Stress

Viel Zeit zu Hause: So vermeiden Sie einen Lagerkoller

Veröffentlicht am:02.03.2021

aktualisiert am 25.06.2026

7 Minuten Lesedauer

In Zeiten von Homeoffice und Online-Meetings verbringen wir viel Zeit in der Wohnung oder im häuslichen Umfeld. Dann kann ein sogenannter Lagerkoller drohen. Wie er entsteht, wie Sie ihm entgehen können und wo Sie Hilfe finden.

Eine Frau sitzt an einem Tisch im Wohnzimmer vor dem Computer. Auf ihrem Arm hält sie mit einer Hand ein schlafendes Baby, neben ihr sitzt ein Kleinkind und schaut ebenfalls auf den Bildschirm.

© iStock / Portra / KI bearbeitet

Was ist ein Lagerkoller eigentlich?

Ursprünglich bezog sich der Begriff „Lagerkoller“ auf den Zustand, den Menschen erleiden, wenn sie in Gemeinschaftsunterkünften wie Lagern, Kasernen oder Gefängnissen leben mussten. Die Reaktionen darauf sind unterschiedlich: Der eine wird ängstlich oder depressiv, die andere ist gereizt und wird bei jeder Kleinigkeit aggressiv. 

Wenn Menschen wegen einer Krankheit lange die Wohnung nicht verlassen können, führt das oft zu einem Lagerkoller. Auch Menschen, die wegen Homeoffice oder Arbeitslosigkeit wenig aus dem Haus kommen, können betroffen sein. Studien zeigen, dass soziale Isolation häufig mit Stress, Angst, Schlafproblemen und Reizbarkeit einhergeht. 

Wie kann man einem Lagerkoller verbeugen?

Ein geregelter Tagesablauf mit festen Aufsteh-, Essens-, Arbeits- und Schlafenszeiten ist essenziell, um einen Lagerkoller zu vermeiden. Ein fester Rhythmus ist besonders für Kinder wichtig, damit sie sich innerhalb dieses Rahmens frei bewegen können und Pflichten nicht vernachlässigen. 

Wichtig: Denken Sie bei all den täglichen Anforderungen auch an Ihre eigene Freizeit. Mit regelmäßigen Outdoor-Aktivitäten vertreiben Sie nicht nur die Langeweile, auch Ihr Immunsystem, Ihr Wohlbefinden und die Psyche werden gestärkt.

Studien der Medical School Hamburg zeigen, dass sich Sport an der frischen Luft ähnlich wie ein Antidepressivum auf den Körper auswirkt. Grund: Beim Sport steigt der Serotoninspiegel. Das „Glückshormon“ lässt uns gelassener und zufriedener werden. Regelmäßiges körperliches Training drosselt zudem Stresshormone wie Cortisol. 

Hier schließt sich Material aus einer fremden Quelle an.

#[export] Instance demo_laws : KernelLaws demo.
Proof.
  split; cbn; try done.
  - intros a k fd k'. unfold demo_open. case_bool_decide as Hd; intros E; simplify_eq; [right|by left].
    destruct Hd as [Nf Hn]. split; [done|]. split; [done|]. exists 2. split; cbn; [done|lia].
  - intros fd k. by apply goes_view; lia.
  - intros fd sk k f k' Hs. unfold on_sock. rewrite Hs. intros E. simplify_eq. split; [by right|done].
  - intros fd sk f k r k' Hs. unfold on_sock. rewrite Hs. intros E. simplify_eq. right. split; [done|]. exists f. split; [done|]. by apply goes_view; lia.
  - intros fd sk k r k' Hs. unfold on_sock. rewrite Hs. intros E. simplify_eq. right. split; [done|]. by apply goes_view; lia.
  - apply demo_wait_law.
  - intros l sk k fd again k' Hs. unfold demo_accept, demo_open. rewrite Hs. destruct (unread sk) as [|[b| |] u] eqn:Eu; try (intros E; simplify_eq; by left).
    case_bool_decide as Hz; [case_bool_decide as Hd|]; cbn; intros E; simplify_eq; try (by left). right. destruct Hd as [Nf Hn]. split; [done|]. split; [done|].
    exists 2, u. split; [done|]. split; cbn; [done|lia].
  - apply demo_read_law.
Qed.

(** A client connects and sends ten bytes in two parts, and closes. *)
Definition demo_start : demo :=
  mk_demo (mk_view ∅ ∅ ∅) 3 20 [(3, [Conn]); (0, []); (4, Byte <$> [104; 101; 108; 108; 111]); (0, []); (4, (Byte <$> [119; 111; 114; 108; 100]) ++ [Fin])].

Lemma epoll_server_correct_witness :
  match main 21 6 2 (Some [0]) (mk_state demo_start []) with
  | Ok (r, s) => r = Some 3 ∧ out s = [Accepted 4; Data 4 [104; 101; 108; 108; 111] 5; Data 4 [119; 111; 114; 108; 100] 5; Closed 4] ∧
      ∃ l, r = Some l ∧ let v := see (kern s) in
      (∀ fd, is_Some (socks v !! fd) ↔ fd ∈ watched v) ∧
      ∀ fd sk, socks v !! fd = Some sk → has (fl sk) O_NONBLOCK = true ∧
        (fd ≠ l → received sk = (Byte <$> shown fd (out s)) ++ unread sk ∧ (unread sk ≠ [] → fd ∈ ready v) ∧
           (Forall full (out s) → printed fd (out s) = shown fd (out s))) ∧
        (fd = l → AcceptError ∉ out s → unread sk ≠ [] → fd ∈ ready v)
  | Err e => False
  end.
Proof.
  pose proof (epoll_server_correct 21 6 (Some [0]) demo_start eq_refl eq_refl ltac:(cbn; lia)) as HT.
  assert (match main 21 6 2 (Some [0]) (mk_state demo_start []) with Ok _ => true | _ => false end = true) as Hok by (vm_compute; reflexivity).
  destruct (main 21 6 2 (Some [0]) (mk_state demo_start [])) as [[r s]|e] eqn:E; [|done].
  split; [|split; [|exact HT]].
  - apply (f_equal (λ x, match x with Ok (r, _) => r | _ => None end)) in E. vm_compute in E. by symmetry.
  - apply (f_equal (λ x, match x with Ok (_, s) => out s | _ => [] end)) in E. vm_compute in E. by symmetry.
Defined.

Bewegung im Freien kann darüber hinaus mit zusätzlichen positiven Effekten verbunden sein, etwa durch Tageslicht, Naturerleben oder den Aufenthalt an der frischen Luft.

Eine Gruppe junger Erwachsener genießt einen Spaziergang in der Natur

© iStock / bernardbodo

Lagerkoller? Ein Spaziergang mit Freunden in der Natur stärkt Ihr Immunsystem, Ihr Wohlbefinden und die Psyche.

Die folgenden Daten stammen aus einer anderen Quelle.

(** *** Accepting *)
Lemma accept_ok {T} L cur (s : state K T) : core L cur [] s →
  wp (overreads K) (accept l) (λ fd s', tab s' = tab s ∧ (fd < FD_SETSIZE ∧ fd ≠ l) ∧ core L cur [] s' ∧ ∀ i t, core (<[i := fd]> L) cur [] (set_tab t s')) s.
Proof.
  intros Hc. unfold accept. apply wp_bind. unfold wp, call. destruct (sys_accept l (kern s)) as [fd k] eqn:E. cbn [fst snd].
  apply wp_bind. destruct (accept_law _ _ _ _ E) as [[-> Hs]|(Hr & Hn & Ho & Hs & Hg)].
  - rewrite Z.eqb_refl. apply wp_ret, wp_ret. split; [done|]. split; [unfold FD_SETSIZE; lia|]. pose proof (core_kern _ _ _ _ _ Hs Hc) as H1. split; [done|]. intros i t. by apply core_tab, core_free.
  - rewrite (proj2 (Z.eqb_neq _ _)) by lia. apply wp_modify, wp_ret. split; [done|].
    split; [split; [lia|]; intros E'; apply Hn; rewrite E'; by apply (c_listen _ _ _ _ Hc)|].
    pose proof (λ i, core_put L cur s i fd k Hc ltac:(lia) Hn Ho Hs Hg) as H1. split; [|intros i t; by apply core_tab, H1].
    specialize (H1 (length L)). by rewrite list_insert_ge in H1.
Qed.

(** ** selecttest.c *)
Definition select_inv (s : state K (list Z)) : Prop :=
  core (tab s) l [] s ∧ length (tab s) = BACKLOG ∧ ∀ fd, fd ∈ tab s → fd < FD_SETSIZE ∧ fd ≠ l.

Lemma add_clients_ok fds A m : (∀ fd, fd ∈ fds → fd < FD_SETSIZE) → ∃ A' m', add_clients fds A m = Ok (A', m').
Proof.
  revert A m. induction fds as [|fd fds IH]; intros A m Hf; [by eexists _, _|]. cbn. destruct (Z.gtb_spec fd 0).
  - unfold in_set. rewrite (proj2 (Z.leb_le _ _)), (proj2 (Z.ltb_lt _ _)) by (try apply Hf; set_solver || lia). cbn. apply IH. set_solver.
  - apply IH. set_solver.
Qed.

Wie können Konflikte bei einem Lagerkoller vermieden werden?

Stellen Sie zu Hause Regeln auf, um schon im Vorfeld Konflikte zu vermeiden. Legen Sie am besten genau fest, wer das Mittagessen kocht, wer einkauft und wer für die Wäsche zuständig ist. Sind diese Aufgaben klar verteilt, gibt es weniger Streitpotenzial. 

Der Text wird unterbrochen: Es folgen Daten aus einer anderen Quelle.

(** The request is sent as a whole, and the caller's buffer holds the string
    that was read, or remains empty. *)
Lemma station_request_ok a port url content header k : no_nul (header ++ content) →
  form_http_header (chars "MagicWiFi") a url (Z.of_nat (length content)) = Ok header →
  let zs := replicate (Z.to_nat ANSWER_SIZE) 0 in
  match connect_loop fuel 3 0 a port k with
  | Err e => send_request fuel a port url content zs k = Err e
  | Ok (None, k1) => send_request fuel a port url content zs k = Ok ((-1, zs), k1)
  | Ok (Some (sock, count), k1) =>
      if count >? 2 then send_request fuel a port url content zs k = Ok ((-2, zs), k1)
      else
        let '(_, bytes, k2) := st_read sock ANSWER_SIZE (st_send sock (header ++ content) k1) in
        match cstr (padded bytes) with
        | None => send_request fuel a port url content zs k = Err Overread
        | Some text => ∃ resp, send_request fuel a port url content zs k = Ok ((0, resp), st_close sock k2) ∧ cstr resp = Some text
        end
  end.
Proof.
  intros Hnul Eh zs. unfold send_request. destruct (connect_loop fuel 3 0 a port k) as [[[[sock count]|] k1]|e] eqn:Ec;
    [rewrite (bind_ok _ _ _ _ _ Ec)|rewrite (bind_ok _ _ _ _ _ Ec); done|by rewrite (bind_err _ _ _ _ Ec)].
  destruct (count >? 2); [done|]. rewrite Eh. do 2 erewrite bind_ok by reflexivity. rewrite (until_nul_id _ Hnul).
  set (k1' := st_send _ _ _). rewrite (bind_ok _ _ _ _ _ (sys_ok _ _)). pose proof (sl_read _ _ Hlaw sock ANSWER_SIZE k1' ltac:(done)) as Hr.
  destruct (st_read sock ANSWER_SIZE k1') as [[n bytes] k2]. cbn [fst snd] in *.
  assert (length bytes ≤ Z.to_nat ANSWER_SIZE)%nat as Hb by (destruct Hr as [[_ ->]|Hr]; [cbn; lia|lia]).
  pose proof (write_at_app [] zs) as Ew. cbn [length app] in Ew. change (Z.of_nat 0) with 0 in Ew.
  assert (bytes ++ drop (length bytes) zs = padded bytes) as Ed by (unfold zs; by rewrite drop_replicate).
  fold zs. rewrite Ew, Ed by (unfold zs; by rewrite length_replicate). erewrite bind_ok by reflexivity.
  destruct (cstr (padded bytes)) as [s|] eqn:Es; [|done]. case_bool_decide as Hs.
  - do 2 erewrite bind_ok by reflexivity. eexists. split; [done|]. by rewrite Hs.
  - destruct Hr as [[_ ->]|[-> Hl]]; [by destruct Hs; vm_compute in Es; injection Es as <-|]. rewrite (proj2 (Z.ltb_ge _ _)) by lia.
    assert (take (length bytes) (padded bytes) = bytes) as Et by apply take_app_length.
    rewrite Nat2Z.id, Et, Ew, Ed by (unfold zs; by rewrite length_replicate). do 2 erewrite bind_ok by reflexivity. by eexists.
Qed.
End connection_laws.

Binden Sie die Kinder bei der Planung ein, denn auch sie können einfache, altersgemäße Aufgaben übernehmen. Das Gefühl, den Erwachsenen helfen zu können, stärkt zudem das Selbstbewusstsein der Kleinen. 

Auch Rücksichtnahme und das Zugestehen von Privatsphäre ist wichtig, wenn Familien oder Paare eng zusammenleben. Wann darf laute Musik gehört werden? Wann findet die Online-Konferenz im Wohnzimmer statt? Räumen Sie sich eine feste „Me-Time" ein, die Ihnen allein gehört. 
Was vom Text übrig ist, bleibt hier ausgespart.